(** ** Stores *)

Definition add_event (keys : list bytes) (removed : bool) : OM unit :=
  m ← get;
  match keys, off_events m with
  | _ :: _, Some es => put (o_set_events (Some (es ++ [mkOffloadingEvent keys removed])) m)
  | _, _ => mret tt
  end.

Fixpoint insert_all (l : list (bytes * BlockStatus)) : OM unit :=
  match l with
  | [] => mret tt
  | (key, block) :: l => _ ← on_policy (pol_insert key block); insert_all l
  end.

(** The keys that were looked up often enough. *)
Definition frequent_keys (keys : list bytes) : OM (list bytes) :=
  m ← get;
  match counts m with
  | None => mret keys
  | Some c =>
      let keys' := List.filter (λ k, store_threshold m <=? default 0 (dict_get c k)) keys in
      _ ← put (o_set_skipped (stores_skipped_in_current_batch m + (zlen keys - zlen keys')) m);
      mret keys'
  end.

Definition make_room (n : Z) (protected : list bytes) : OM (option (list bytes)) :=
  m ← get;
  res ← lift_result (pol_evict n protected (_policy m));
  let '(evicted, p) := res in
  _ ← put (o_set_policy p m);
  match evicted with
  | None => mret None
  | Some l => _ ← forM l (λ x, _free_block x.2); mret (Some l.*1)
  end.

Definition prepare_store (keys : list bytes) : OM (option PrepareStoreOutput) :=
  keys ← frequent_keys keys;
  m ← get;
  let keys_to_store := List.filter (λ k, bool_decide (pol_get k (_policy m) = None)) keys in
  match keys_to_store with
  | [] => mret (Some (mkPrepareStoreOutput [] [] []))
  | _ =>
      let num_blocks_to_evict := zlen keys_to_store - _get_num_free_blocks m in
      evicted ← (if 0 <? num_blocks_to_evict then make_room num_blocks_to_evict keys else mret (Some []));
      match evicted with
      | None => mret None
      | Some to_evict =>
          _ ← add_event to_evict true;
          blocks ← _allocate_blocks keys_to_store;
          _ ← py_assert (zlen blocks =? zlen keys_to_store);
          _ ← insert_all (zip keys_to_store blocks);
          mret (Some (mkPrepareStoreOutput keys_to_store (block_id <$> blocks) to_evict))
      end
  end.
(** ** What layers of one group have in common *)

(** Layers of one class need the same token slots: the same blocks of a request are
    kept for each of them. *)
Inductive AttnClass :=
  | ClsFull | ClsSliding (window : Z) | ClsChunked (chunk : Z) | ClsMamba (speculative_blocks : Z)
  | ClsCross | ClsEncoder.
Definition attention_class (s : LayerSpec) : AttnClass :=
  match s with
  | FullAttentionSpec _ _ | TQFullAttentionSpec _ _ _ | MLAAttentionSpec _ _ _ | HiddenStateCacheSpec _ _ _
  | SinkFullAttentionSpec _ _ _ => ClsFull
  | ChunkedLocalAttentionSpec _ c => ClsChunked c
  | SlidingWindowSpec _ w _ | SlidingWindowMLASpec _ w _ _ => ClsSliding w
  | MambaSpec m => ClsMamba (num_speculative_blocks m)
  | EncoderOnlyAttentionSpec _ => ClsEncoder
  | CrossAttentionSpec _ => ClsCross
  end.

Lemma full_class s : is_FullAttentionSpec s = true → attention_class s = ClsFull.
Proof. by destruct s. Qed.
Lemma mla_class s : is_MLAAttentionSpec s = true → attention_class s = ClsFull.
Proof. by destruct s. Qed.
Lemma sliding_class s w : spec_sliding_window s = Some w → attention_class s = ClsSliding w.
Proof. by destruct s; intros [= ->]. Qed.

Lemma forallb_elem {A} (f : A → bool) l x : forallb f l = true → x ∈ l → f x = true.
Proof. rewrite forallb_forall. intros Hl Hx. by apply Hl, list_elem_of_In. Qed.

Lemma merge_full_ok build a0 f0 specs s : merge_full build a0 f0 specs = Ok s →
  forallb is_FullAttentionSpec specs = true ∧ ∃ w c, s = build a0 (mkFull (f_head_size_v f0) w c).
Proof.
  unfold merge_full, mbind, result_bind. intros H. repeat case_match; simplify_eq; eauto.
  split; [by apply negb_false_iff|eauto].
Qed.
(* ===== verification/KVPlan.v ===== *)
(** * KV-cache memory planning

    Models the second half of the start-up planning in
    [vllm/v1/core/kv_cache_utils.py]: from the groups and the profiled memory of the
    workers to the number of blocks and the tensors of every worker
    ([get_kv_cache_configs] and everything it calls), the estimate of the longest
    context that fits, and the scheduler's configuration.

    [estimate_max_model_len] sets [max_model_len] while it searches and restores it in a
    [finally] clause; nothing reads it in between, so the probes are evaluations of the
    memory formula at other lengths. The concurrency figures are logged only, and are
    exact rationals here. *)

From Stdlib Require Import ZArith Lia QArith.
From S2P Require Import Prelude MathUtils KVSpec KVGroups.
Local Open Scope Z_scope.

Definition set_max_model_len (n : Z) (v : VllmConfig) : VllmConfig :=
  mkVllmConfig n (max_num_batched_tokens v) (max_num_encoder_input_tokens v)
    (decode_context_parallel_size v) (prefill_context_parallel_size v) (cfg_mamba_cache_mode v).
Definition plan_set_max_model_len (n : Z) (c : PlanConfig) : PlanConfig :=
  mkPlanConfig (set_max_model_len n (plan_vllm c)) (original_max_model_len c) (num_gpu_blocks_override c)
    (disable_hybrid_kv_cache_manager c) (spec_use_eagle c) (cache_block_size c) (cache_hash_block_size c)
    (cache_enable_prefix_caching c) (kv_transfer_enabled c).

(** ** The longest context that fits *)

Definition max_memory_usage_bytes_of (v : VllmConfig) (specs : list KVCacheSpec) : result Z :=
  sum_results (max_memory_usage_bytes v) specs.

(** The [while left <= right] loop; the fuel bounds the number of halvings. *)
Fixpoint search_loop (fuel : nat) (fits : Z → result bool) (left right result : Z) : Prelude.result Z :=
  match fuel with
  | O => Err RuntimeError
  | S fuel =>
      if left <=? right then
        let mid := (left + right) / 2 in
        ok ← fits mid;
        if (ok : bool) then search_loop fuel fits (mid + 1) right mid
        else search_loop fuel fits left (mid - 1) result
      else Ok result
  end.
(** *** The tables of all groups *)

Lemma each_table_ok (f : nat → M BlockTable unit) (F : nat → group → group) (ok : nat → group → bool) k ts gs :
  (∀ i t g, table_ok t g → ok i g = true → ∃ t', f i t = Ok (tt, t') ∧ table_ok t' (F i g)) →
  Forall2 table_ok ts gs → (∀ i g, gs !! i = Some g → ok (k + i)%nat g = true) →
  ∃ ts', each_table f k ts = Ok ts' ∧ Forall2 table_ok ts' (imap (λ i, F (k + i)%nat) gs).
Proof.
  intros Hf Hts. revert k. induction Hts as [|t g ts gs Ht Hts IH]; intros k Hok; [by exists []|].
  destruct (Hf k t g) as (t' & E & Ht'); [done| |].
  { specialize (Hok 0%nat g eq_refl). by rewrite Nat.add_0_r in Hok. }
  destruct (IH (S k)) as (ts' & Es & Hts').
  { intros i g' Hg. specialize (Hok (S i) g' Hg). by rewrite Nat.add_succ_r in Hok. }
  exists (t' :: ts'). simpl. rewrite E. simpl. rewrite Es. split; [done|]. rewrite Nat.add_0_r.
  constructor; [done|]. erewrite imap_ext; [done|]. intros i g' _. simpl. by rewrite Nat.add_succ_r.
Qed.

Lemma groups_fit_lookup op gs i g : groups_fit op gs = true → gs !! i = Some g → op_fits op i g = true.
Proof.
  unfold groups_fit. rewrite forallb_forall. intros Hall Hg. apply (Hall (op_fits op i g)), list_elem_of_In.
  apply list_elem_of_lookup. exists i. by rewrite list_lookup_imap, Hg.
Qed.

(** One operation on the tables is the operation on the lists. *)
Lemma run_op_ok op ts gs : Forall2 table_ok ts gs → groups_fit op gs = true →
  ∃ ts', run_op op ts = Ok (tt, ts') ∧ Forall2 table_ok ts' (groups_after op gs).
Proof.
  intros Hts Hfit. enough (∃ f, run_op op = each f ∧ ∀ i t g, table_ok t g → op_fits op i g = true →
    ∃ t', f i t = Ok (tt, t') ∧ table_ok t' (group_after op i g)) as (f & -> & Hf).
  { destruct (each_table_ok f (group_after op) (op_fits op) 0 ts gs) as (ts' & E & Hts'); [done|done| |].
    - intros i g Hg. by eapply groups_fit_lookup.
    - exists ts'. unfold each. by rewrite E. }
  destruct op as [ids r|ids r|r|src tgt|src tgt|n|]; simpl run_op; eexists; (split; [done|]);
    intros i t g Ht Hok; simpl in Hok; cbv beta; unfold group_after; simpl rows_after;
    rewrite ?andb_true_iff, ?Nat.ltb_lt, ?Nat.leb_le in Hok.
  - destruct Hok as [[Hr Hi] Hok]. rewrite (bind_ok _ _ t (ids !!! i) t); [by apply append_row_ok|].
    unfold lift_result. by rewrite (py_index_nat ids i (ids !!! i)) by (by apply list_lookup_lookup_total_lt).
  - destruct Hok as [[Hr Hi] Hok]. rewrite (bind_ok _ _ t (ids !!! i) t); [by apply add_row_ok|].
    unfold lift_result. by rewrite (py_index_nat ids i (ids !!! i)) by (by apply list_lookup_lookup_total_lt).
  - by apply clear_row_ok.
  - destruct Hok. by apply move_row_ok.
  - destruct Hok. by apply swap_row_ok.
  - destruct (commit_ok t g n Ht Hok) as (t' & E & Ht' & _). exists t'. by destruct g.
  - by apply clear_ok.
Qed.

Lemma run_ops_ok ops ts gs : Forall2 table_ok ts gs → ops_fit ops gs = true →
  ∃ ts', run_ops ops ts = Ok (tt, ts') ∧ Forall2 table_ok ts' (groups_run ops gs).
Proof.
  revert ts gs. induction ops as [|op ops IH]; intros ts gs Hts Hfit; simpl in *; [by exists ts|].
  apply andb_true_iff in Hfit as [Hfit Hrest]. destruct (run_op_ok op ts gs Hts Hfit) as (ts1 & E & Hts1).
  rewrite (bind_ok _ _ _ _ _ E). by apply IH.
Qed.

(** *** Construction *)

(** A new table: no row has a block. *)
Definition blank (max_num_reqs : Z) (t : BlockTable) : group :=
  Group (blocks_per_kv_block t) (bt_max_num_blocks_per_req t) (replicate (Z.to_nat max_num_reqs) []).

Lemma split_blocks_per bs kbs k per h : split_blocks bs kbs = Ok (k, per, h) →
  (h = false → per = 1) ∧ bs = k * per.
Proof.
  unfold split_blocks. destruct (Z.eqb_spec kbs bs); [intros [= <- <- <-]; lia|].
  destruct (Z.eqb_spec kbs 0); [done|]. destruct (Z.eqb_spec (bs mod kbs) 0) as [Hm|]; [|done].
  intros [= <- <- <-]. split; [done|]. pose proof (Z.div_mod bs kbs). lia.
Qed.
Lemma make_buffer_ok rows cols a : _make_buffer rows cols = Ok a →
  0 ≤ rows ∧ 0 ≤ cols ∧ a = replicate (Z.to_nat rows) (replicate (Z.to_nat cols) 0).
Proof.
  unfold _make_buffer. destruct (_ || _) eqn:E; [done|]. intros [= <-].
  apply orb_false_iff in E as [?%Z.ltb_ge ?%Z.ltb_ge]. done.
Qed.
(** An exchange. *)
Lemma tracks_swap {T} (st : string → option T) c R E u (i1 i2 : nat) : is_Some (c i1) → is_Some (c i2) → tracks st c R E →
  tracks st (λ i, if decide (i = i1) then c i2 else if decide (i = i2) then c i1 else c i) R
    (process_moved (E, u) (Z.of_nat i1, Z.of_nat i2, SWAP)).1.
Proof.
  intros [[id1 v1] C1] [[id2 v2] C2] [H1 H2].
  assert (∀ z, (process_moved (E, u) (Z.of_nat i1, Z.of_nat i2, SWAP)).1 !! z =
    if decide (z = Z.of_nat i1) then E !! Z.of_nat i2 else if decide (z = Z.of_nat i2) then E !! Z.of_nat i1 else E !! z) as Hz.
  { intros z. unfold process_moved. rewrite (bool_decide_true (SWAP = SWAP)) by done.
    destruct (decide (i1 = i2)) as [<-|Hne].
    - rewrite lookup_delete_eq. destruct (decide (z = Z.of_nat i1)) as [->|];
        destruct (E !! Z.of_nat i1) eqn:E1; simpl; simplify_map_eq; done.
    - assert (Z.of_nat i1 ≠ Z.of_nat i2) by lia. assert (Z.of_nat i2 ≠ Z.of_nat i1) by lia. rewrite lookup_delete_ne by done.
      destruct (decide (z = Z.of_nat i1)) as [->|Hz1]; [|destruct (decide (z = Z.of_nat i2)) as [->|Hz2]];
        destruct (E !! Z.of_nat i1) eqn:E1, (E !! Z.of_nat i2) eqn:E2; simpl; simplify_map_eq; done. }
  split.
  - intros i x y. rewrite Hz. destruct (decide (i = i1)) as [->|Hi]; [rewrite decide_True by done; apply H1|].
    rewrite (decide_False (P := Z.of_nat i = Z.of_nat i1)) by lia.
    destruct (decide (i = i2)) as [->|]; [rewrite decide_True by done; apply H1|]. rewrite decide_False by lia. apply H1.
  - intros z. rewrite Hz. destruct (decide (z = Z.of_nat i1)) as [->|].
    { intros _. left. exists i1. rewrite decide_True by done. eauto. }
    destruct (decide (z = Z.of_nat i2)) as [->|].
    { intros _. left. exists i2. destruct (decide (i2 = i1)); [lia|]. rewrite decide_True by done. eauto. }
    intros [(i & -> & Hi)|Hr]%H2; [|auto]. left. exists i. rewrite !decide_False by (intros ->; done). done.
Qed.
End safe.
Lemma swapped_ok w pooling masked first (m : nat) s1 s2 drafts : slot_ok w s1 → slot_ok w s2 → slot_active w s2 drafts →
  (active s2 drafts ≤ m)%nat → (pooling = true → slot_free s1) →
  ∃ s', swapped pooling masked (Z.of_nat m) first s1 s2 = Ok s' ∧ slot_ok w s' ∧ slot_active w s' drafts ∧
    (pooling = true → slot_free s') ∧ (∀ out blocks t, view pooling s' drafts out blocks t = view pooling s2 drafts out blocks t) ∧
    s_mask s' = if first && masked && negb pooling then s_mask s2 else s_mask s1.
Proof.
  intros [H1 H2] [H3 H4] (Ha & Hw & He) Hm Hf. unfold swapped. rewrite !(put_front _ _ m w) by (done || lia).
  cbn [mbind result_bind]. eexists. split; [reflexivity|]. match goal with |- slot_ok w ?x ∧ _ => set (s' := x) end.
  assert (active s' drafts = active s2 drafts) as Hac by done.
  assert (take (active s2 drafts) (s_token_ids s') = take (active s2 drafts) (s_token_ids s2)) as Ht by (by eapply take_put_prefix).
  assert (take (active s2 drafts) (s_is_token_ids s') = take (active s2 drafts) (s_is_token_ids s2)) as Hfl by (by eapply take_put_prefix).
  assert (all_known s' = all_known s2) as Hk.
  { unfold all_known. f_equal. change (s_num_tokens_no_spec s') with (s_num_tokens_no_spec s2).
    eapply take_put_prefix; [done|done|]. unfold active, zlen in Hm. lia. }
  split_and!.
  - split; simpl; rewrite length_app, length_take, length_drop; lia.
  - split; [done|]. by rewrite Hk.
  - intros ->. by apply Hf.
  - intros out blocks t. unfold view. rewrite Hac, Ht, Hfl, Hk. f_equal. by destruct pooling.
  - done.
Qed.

Task instructions: All that is needed is the opening run of the data, given again exactly: please include every line from the first through the line with "[] => mret tt", both ends kept.

Answer section:
(** ** Stores *)

Definition add_event (keys : list bytes) (removed : bool) : OM unit :=
  m ← get;
  match keys, off_events m with
  | _ :: _, Some es => put (o_set_events (Some (es ++ [mkOffloadingEvent keys removed])) m)
  | _, _ => mret tt
  end.

Fixpoint insert_all (l : list (bytes * BlockStatus)) : OM unit :=
  match l with
  | [] => mret tt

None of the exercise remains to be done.